◆ **Task**
Copy out the lines of the records below, and only those lines, from the one with "published. *)" through the one with "run (ConsumeProcessingTasks.execute_once leaderless", exactly as they appear.

◆ **Data to use**
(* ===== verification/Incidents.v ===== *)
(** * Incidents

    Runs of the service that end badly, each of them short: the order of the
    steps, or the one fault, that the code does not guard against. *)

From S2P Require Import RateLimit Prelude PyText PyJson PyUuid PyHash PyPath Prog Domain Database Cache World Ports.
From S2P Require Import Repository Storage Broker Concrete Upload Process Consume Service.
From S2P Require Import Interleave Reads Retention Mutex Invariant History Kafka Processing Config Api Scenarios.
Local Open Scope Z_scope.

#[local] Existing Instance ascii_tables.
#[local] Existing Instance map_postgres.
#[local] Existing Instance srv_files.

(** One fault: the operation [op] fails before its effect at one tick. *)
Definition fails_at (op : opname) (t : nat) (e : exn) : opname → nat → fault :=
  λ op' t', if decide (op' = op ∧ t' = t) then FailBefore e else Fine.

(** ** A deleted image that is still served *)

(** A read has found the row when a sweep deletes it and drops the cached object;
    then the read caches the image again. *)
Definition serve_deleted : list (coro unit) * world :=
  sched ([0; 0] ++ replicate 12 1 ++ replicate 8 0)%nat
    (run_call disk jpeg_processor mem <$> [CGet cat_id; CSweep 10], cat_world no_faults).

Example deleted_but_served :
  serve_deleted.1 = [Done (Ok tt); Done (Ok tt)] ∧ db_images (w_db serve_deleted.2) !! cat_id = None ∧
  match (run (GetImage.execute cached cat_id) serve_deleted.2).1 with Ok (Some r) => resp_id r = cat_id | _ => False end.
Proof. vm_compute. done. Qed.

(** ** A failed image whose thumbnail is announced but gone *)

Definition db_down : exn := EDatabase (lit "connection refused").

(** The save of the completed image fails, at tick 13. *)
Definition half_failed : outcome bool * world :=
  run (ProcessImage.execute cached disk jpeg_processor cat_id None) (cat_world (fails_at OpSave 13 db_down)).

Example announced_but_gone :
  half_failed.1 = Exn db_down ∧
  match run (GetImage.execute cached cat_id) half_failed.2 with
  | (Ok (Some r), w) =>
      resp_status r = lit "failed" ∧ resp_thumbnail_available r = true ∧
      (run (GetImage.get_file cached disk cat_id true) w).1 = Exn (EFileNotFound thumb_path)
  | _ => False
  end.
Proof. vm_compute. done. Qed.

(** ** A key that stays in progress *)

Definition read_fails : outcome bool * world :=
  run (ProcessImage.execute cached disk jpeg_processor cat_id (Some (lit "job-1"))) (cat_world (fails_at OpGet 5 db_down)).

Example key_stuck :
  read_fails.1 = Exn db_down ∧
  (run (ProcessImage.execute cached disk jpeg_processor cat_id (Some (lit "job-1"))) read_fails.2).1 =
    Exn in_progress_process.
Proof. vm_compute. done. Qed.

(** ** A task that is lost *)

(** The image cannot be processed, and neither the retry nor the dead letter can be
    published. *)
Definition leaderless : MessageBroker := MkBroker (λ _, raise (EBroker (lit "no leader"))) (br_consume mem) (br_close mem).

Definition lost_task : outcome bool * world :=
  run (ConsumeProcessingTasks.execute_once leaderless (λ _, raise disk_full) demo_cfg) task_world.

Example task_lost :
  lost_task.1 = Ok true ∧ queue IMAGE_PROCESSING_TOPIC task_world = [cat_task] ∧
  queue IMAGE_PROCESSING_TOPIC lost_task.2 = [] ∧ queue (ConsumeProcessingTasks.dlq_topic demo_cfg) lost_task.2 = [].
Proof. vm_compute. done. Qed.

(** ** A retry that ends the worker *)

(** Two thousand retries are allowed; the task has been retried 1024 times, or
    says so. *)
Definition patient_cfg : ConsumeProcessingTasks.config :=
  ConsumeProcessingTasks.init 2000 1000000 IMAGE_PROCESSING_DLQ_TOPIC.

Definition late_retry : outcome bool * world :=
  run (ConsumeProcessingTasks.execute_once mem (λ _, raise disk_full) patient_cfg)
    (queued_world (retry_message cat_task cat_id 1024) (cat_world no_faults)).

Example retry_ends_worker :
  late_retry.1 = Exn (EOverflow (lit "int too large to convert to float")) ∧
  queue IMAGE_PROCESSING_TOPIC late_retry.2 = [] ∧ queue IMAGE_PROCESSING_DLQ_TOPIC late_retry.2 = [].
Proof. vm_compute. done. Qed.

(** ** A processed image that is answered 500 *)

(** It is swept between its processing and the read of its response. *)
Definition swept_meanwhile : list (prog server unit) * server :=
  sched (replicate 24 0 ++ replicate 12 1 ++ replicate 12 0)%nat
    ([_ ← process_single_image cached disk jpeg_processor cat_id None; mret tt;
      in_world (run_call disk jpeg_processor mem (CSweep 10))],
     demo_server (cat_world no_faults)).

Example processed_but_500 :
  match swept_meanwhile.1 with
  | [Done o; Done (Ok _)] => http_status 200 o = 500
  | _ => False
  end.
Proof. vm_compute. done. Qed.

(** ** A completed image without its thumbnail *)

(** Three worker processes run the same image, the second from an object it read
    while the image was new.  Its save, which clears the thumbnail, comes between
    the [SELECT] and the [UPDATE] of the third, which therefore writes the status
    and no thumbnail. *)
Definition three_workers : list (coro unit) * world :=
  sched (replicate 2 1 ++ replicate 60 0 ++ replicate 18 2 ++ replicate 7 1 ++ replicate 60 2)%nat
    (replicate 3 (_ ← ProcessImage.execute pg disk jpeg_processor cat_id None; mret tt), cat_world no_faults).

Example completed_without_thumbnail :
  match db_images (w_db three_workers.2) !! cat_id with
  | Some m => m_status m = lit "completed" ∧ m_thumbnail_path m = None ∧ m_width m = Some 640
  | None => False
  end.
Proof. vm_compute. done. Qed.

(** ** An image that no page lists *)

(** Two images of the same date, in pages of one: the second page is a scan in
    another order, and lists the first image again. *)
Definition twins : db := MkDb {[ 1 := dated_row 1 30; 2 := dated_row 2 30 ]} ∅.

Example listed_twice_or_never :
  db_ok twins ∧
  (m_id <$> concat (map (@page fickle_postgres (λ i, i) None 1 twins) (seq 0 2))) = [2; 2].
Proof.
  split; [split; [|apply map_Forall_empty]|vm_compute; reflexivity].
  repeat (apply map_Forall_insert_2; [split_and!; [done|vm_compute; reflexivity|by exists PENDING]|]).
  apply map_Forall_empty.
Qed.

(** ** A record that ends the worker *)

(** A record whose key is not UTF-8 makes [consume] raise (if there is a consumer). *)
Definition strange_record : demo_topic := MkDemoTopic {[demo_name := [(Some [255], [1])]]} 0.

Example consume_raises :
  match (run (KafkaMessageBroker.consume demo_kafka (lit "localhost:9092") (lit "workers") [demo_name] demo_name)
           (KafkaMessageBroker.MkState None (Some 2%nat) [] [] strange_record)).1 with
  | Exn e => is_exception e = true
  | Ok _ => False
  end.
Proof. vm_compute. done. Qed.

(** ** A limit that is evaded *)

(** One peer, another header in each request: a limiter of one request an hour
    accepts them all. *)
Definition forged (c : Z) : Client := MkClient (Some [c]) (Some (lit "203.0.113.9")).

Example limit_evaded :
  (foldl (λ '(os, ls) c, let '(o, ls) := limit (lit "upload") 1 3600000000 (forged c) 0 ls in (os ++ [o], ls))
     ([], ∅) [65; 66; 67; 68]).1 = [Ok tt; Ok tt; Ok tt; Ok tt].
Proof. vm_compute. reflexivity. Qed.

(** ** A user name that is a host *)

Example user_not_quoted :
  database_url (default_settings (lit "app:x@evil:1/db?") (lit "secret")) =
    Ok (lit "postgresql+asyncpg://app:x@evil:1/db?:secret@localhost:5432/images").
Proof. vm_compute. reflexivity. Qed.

◆ **Output of the task**
    published. *)
Definition leaderless : MessageBroker := MkBroker (λ _, raise (EBroker (lit "no leader"))) (br_consume mem) (br_close mem).

Definition lost_task : outcome bool * world :=
  run (ConsumeProcessingTasks.execute_once leaderless (λ _, raise disk_full) demo_cfg) task_world.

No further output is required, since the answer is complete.